[Saved entries]

== Segment start ==

(* ===== verification/UserProgs.v ===== *)
(** * The user programs

    main of each program takes the arguments after argv[0]; it ends in exit.
    A path is the list of its bytes without the NUL. *)
From ITree Require Import Basics.Basics Core.ITreeDefinition.
From S2P Require Import Prelude Fcntl Ulib Grep UserSys.

Abbreviation repeat_ body := (ITree.iter (fun _ : unit => body) tt).

(** ** cat.c *)
Definition cat (fd : Z) : prog unit :=
  repeat_
    (let! n := sys (Read fd 512) in
     match n with
     | None => fprintf 2 (lit "cat: read error" ++ newline) [];! exit 1
     | Some [] => pret (inr tt)
     | Some buf =>
         let! r := sys (Write 1 buf) in
         if negb (r =? Z.of_nat (length buf)) then fprintf 2 (lit "cat: write error" ++ newline) [];! exit 1
         else pret (inl tt)
     end).

Definition cat_file (path : list Z) : prog unit :=
  let! fd := sys (Open path 0) in
  if fd <? 0 then fprintf 2 (lit "cat: cannot open %s" ++ newline) [UStr (Some path)];! exit 1
  else cat fd;! sys (Close fd);! pret tt.

Definition cat_main (args : list (list Z)) : prog unit :=
  match args with
  | [] => cat 0;! exit 0
  | _ => pfor_each args cat_file;! exit 0
  end.

(** ** wc.c *)
Record wcs := mkWcs { wc_l : Z; wc_w : Z; wc_c : Z; wc_inword : bool }.
Definition wc_white : list Z := [32; 13; 9; 10; 11].
Definition wc_byte (s : wcs) (b : Z) : wcs :=
  let c := s32 (wc_c s + 1) in
  let l := if b =? 10 then s32 (wc_l s + 1) else wc_l s in
  match strchr wc_white b with
  | Some _ => mkWcs l (wc_w s) c false
  | None => if wc_inword s then mkWcs l (wc_w s) c true else mkWcs l (s32 (wc_w s + 1)) c true
  end.

Definition wc (fd : Z) (name : list Z) : prog unit :=
  let! s := ITree.iter (fun s =>
    let! n := sys (Read fd 512) in
    match n with
    | None => uprintf (lit "wc: read error" ++ newline) [];! exit 1
    | Some [] => pret (inr s)
    | Some buf => pret (inl (fold_left wc_byte buf s))
    end) (mkWcs 0 0 0 false) in
  uprintf (lit "%d %d %d %s" ++ newline) [UInt (wc_l s); UInt (wc_w s); UInt (wc_c s); UStr (Some name)].

Definition wc_file (path : list Z) : prog unit :=
  let! fd := sys (Open path 0) in
  if fd <? 0 then uprintf (lit "wc: cannot open %s" ++ newline) [UStr (Some path)];! exit 1
  else wc fd path;! sys (Close fd);! pret tt.

Definition wc_main (args : list (list Z)) : prog unit :=
  match args with
  | [] => wc 0 [];! exit 0
  | _ => pfor_each args wc_file;! exit 0
  end.

(** ** echo.c *)
Fixpoint echo_args (args : list (list Z)) : prog unit :=
  match args with
  | [] => pret tt
  | a :: args' =>
      sys (Write 1 a);!
      sys (Write 1 (match args' with _ :: _ => [32] | [] => newline end));!
      echo_args args'
  end.
Definition echo_main (args : list (list Z)) : prog unit := echo_args args;! exit 0.

(** ** grep.c: the search of the lines in the buffer, of a file, and main *)
Fixpoint grep_buf (n : nat) (pattern p : list Z) : prog (list Z) :=
  match n with
  | O => pret p
  | S n' =>
      match strchr p nl with
      | None => pret p
      | Some q =>
          (if match_ pattern (take q p) then sys (Write 1 (take (S q) p));! pret tt else pret tt);!
          grep_buf n' pattern (drop (S q) p)
      end
  end.
Definition grep_fd (pattern : list Z) (fd : Z) : prog unit :=
  ITree.iter (fun buf : list Z =>
    let! n := sys (Read fd (1024 - Z.of_nat (length buf) - 1)) in
    match n with
    | None | Some [] => pret (inr tt)
    | Some bs =>
        let data := buf ++ bs in
        let! rest := grep_buf (length data) pattern data in
        pret (inl rest)
    end) [].

Definition grep_file (pattern path : list Z) : prog unit :=
  let! fd := sys (Open path 0) in
  if fd <? 0 then uprintf (lit "grep: cannot open %s" ++ newline) [UStr (Some path)];! exit 1
  else grep_fd pattern fd;! sys (Close fd);! pret tt.

Definition grep_main (args : list (list Z)) : prog unit :=
  match args with
  | [] => fprintf 2 (lit "usage: grep pattern [file ...]" ++ newline) [];! exit 1
  | [pattern] => grep_fd pattern 0;! exit 0
  | pattern :: files => pfor_each files (grep_file pattern);! exit 0
  end.

(** ** kill.c, ln.c, zombie.c *)
Definition kill_main (args : list (list Z)) : prog unit :=
  match args with
  | [] => fprintf 2 (lit "usage: kill pid..." ++ newline) [];! exit 1
  | _ => pfor_each args (fun a => sys (Kill (atoi a));! pret tt);! exit 0
  end.
Definition ln_main (args : list (list Z)) : prog unit :=
  match args with
  | [old; new] =>
      let! r := sys (Link old new) in
      pwhen (r <? 0) (fprintf 2 (lit "link %s %s: failed" ++ newline) [UStr (Some old); UStr (Some new)]);!
      exit 0
  | _ => fprintf 2 (lit "Usage: ln old new" ++ newline) [];! exit 1
  end.
Definition zombie_main : prog unit :=
  let! pid := sys Fork in
  pwhen (0 <? pid) (sys (Sleep 5);! pret tt);!
  exit 0.

(** ** mkdir.c and rm.c: the loop ends at the first failure *)
Fixpoint mkdir_all (args : list (list Z)) : prog unit :=
  match args with
  | [] => pret tt
  | a :: args' =>
      let! r := sys (Mkdir a) in
      if r <? 0 then fprintf 2 (lit "mkdir: %s failed to create" ++ newline) [UStr (Some a)] else mkdir_all args'
  end.
Definition mkdir_main (args : list (list Z)) : prog unit :=
  match args with
  | [] => fprintf 2 (lit "Usage: mkdir files..." ++ newline) [];! exit 1
  | _ => mkdir_all args;! exit 0
  end.
Fixpoint rm_all (args : list (list Z)) : prog unit :=
  match args with
  | [] => pret tt
  | a :: args' =>
      let! r := sys (Unlink a) in
      if r <? 0 then fprintf 2 (lit "rm: %s failed to delete" ++ newline) [UStr (Some a)] else rm_all args'
  end.
Definition rm_main (args : list (list Z)) : prog unit :=
  match args with
  | [] => fprintf 2 (lit "Usage: rm files..." ++ newline) [];! exit 1
  | _ => rm_all args;! exit 0
  end.

(** ** ls.c *)
Definition UDIRSIZ : nat := 14.
(** The scan of fmtname, back from the end of the path to a slash. *)
Fixpoint until_slash (l : list Z) : list Z :=
  match l with [] => [] | c :: l' => if c =? 47 then [] else c :: until_slash l' end.
Definition basename (path : list Z) : list Z := reverse (until_slash (reverse path)).
Definition fmtname (path : list Z) : list Z :=
  let p := basename path in
  if (UDIRSIZ <=? length p)%nat then p else p ++ replicate (UDIRSIZ - length p) 32.

(** The name in a directory entry, up to a NUL. *)
Fixpoint until_nul (l : list Z) : list Z :=
  match l with [] => [] | c :: l' => if c =? 0 then [] else c :: until_nul l' end.
Definition ls_line (sizef : string) (name : list Z) (st : stat) : prog unit :=
  uprintf (lit "%s %d %d " ++ lit sizef ++ newline) [UStr (Some name); UInt (st_type st); UInt (st_ino st); ULong (st_size st)].

(** The loop over the entries of an open directory. *)
Definition ls_entries (fd : Z) (path : list Z) : prog unit :=
  repeat_
    (let! r := sys (Read fd 16) in
     match r with
     | Some de =>
         if negb (length de =? 16)%nat then pret (inr tt)
         else if nth 0 de 0 + 256 * nth 1 de 0 =? 0 then pret (inl tt)
         else
           let buf := path ++ [47] ++ until_nul (take UDIRSIZ (drop 2 de)) in
           let! st := ustat buf in
           match st with
           | None => uprintf (lit "ls: cannot stat %s" ++ newline) [UStr (Some buf)];! pret (inl tt)
           | Some st => ls_line "%d" (fmtname buf) st;! pret (inl tt)
           end
     | None => pret (inr tt)
     end).

Definition ls (path : list Z) : prog unit :=
  let! fd := sys (Open path 0) in
  if fd <? 0 then fprintf 2 (lit "ls: cannot open %s" ++ newline) [UStr (Some path)]
  else
    let! r := sys (Fstat fd) in
    match r with
    | None =>
        fprintf 2 (lit "ls: cannot stat %s" ++ newline) [UStr (Some path)];!
        sys (Close fd);! pret tt
    | Some st =>
        (if st_type st =? 2 then ls_line "%l" (fmtname path) st
         else if st_type st =? 1 then
           if (512 <? length path + 1 + UDIRSIZ + 1)%nat then uprintf (lit "ls: path too long" ++ newline) []
           else ls_entries fd path
         else pret tt);!
        sys (Close fd);! pret tt
    end.

Definition ls_main (args : list (list Z)) : prog unit :=
  match args with
  | [] => ls [46];! exit 0
  | _ => pfor_each args ls;! exit 0
  end.

(** ** init.c *)
Definition init_wait (pid : Z) : prog unit :=
  repeat_
    (let! wpid := sys Wait in
     if wpid =? pid then pret (inr tt)
     else if wpid <? 0 then uprintf (lit "init: wait returned an error" ++ newline) [];! exit 1
     else pret (inl tt)).
(** One round of the outer loop: a shell is started and waited for. *)
Definition init_round : prog unit :=
  uprintf (lit "init: starting sh" ++ newline) [];!
  let! pid := sys Fork in
  pwhen (pid <? 0) (uprintf (lit "init: fork failed" ++ newline) [];! exit 1);!
  pwhen (pid =? 0) (
    sys (Exec (lit "sh") [lit "sh"]);!
    uprintf (lit "init: exec sh failed" ++ newline) [];!
    exit 1);!
  init_wait pid.
Definition init_main : prog unit :=
  let! fd := sys (Open (lit "console") O_RDWR) in
  pwhen (fd <? 0) (
    sys (Mknod (lit "console") 1 0);!
    sys (Open (lit "console") O_RDWR);!
    pret tt);!
  sys (Dup 0);!
  sys (Dup 0);!
  repeat_ (init_round;! pret (inl tt)).

(** ** stressfs.c *)
(** The loop that forks until a parent breaks out of it; the value of [i]. *)
Fixpoint stressfs_forks (n : nat) (i : Z) : prog Z :=
  match n with
  | O => pret i
  | S n' => let! pid := sys Fork in if 0 <? pid then pret i else stressfs_forks n' (i + 1)
  end.
Definition stressfs_main : prog unit :=
  uprintf (lit "stressfs starting" ++ newline) [];!
  let! i := stressfs_forks 4 0 in
  uprintf (lit "write %d" ++ newline) [UInt i];!
  let path := lit "stressfs" ++ [u8 (48 + i)] in
  let! fd := sys (Open path (Z.lor O_CREATE O_RDWR)) in
  pfor_each (seq 0 20) (fun _ => sys (Write fd (replicate 512 97));! pret tt);!
  sys (Close fd);!
  uprintf (lit "read" ++ newline) [];!
  let! fd := sys (Open path O_RDONLY) in
  pfor_each (seq 0 20) (fun _ => sys (Read fd 512);! pret tt);!
  sys (Close fd);!
  sys Wait;!
  exit 0.

(** ** forktest.c *)
Definition ft_print (s : list Z) : prog unit := sys (Write 1 s);! pret tt.
(** The first loop: how many children were made, at most [n] more. *)
Fixpoint ft_forks (left : nat) (n : nat) : prog nat :=
  match left with
  | O => pret n
  | S left' =>
      let! pid := sys Fork in
      if pid <? 0 then pret n else if pid =? 0 then exit 0 else ft_forks left' (S n)
  end.
Definition FT_N : nat := 1000.
Definition forktest : prog unit :=
  ft_print (lit "fork test" ++ newline);!
  let! n := ft_forks FT_N 0 in
  pwhen (n =? FT_N)%nat (ft_print (lit "fork claimed to work N times!" ++ newline);! exit 1);!
  pfor_each (seq 0 n) (fun _ =>
    let! r := sys Wait in
    pwhen (r <? 0) (ft_print (lit "wait stopped early" ++ newline);! exit 1));!
  let! r := sys Wait in
  pwhen (negb (r =? -1)) (ft_print (lit "wait got too many" ++ newline);! exit 1);!
  ft_print (lit "fork test OK" ++ newline).
Definition forktest_main : prog unit := forktest;! exit 0.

== Segment end ==

From the records above, reproduce exactly the lines from the one with "(** One round" to the one with "let! fd := sys (Open path O_RDONLY) in", both included, and no others.

(** One round of the outer loop: a shell is started and waited for. *)
Definition init_round : prog unit :=
  uprintf (lit "init: starting sh" ++ newline) [];!
  let! pid := sys Fork in
  pwhen (pid <? 0) (uprintf (lit "init: fork failed" ++ newline) [];! exit 1);!
  pwhen (pid =? 0) (
    sys (Exec (lit "sh") [lit "sh"]);!
    uprintf (lit "init: exec sh failed" ++ newline) [];!
    exit 1);!
  init_wait pid.
Definition init_main : prog unit :=
  let! fd := sys (Open (lit "console") O_RDWR) in
  pwhen (fd <? 0) (
    sys (Mknod (lit "console") 1 0);!
    sys (Open (lit "console") O_RDWR);!
    pret tt);!
  sys (Dup 0);!
  sys (Dup 0);!
  repeat_ (init_round;! pret (inl tt)).

(** ** stressfs.c *)
(** The loop that forks until a parent breaks out of it; the value of [i]. *)
Fixpoint stressfs_forks (n : nat) (i : Z) : prog Z :=
  match n with
  | O => pret i
  | S n' => let! pid := sys Fork in if 0 <? pid then pret i else stressfs_forks n' (i + 1)
  end.
Definition stressfs_main : prog unit :=
  uprintf (lit "stressfs starting" ++ newline) [];!
  let! i := stressfs_forks 4 0 in
  uprintf (lit "write %d" ++ newline) [UInt i];!
  let path := lit "stressfs" ++ [u8 (48 + i)] in
  let! fd := sys (Open path (Z.lor O_CREATE O_RDWR)) in
  pfor_each (seq 0 20) (fun _ => sys (Write fd (replicate 512 97));! pret tt);!
  sys (Close fd);!
  uprintf (lit "read" ++ newline) [];!
  let! fd := sys (Open path O_RDONLY) in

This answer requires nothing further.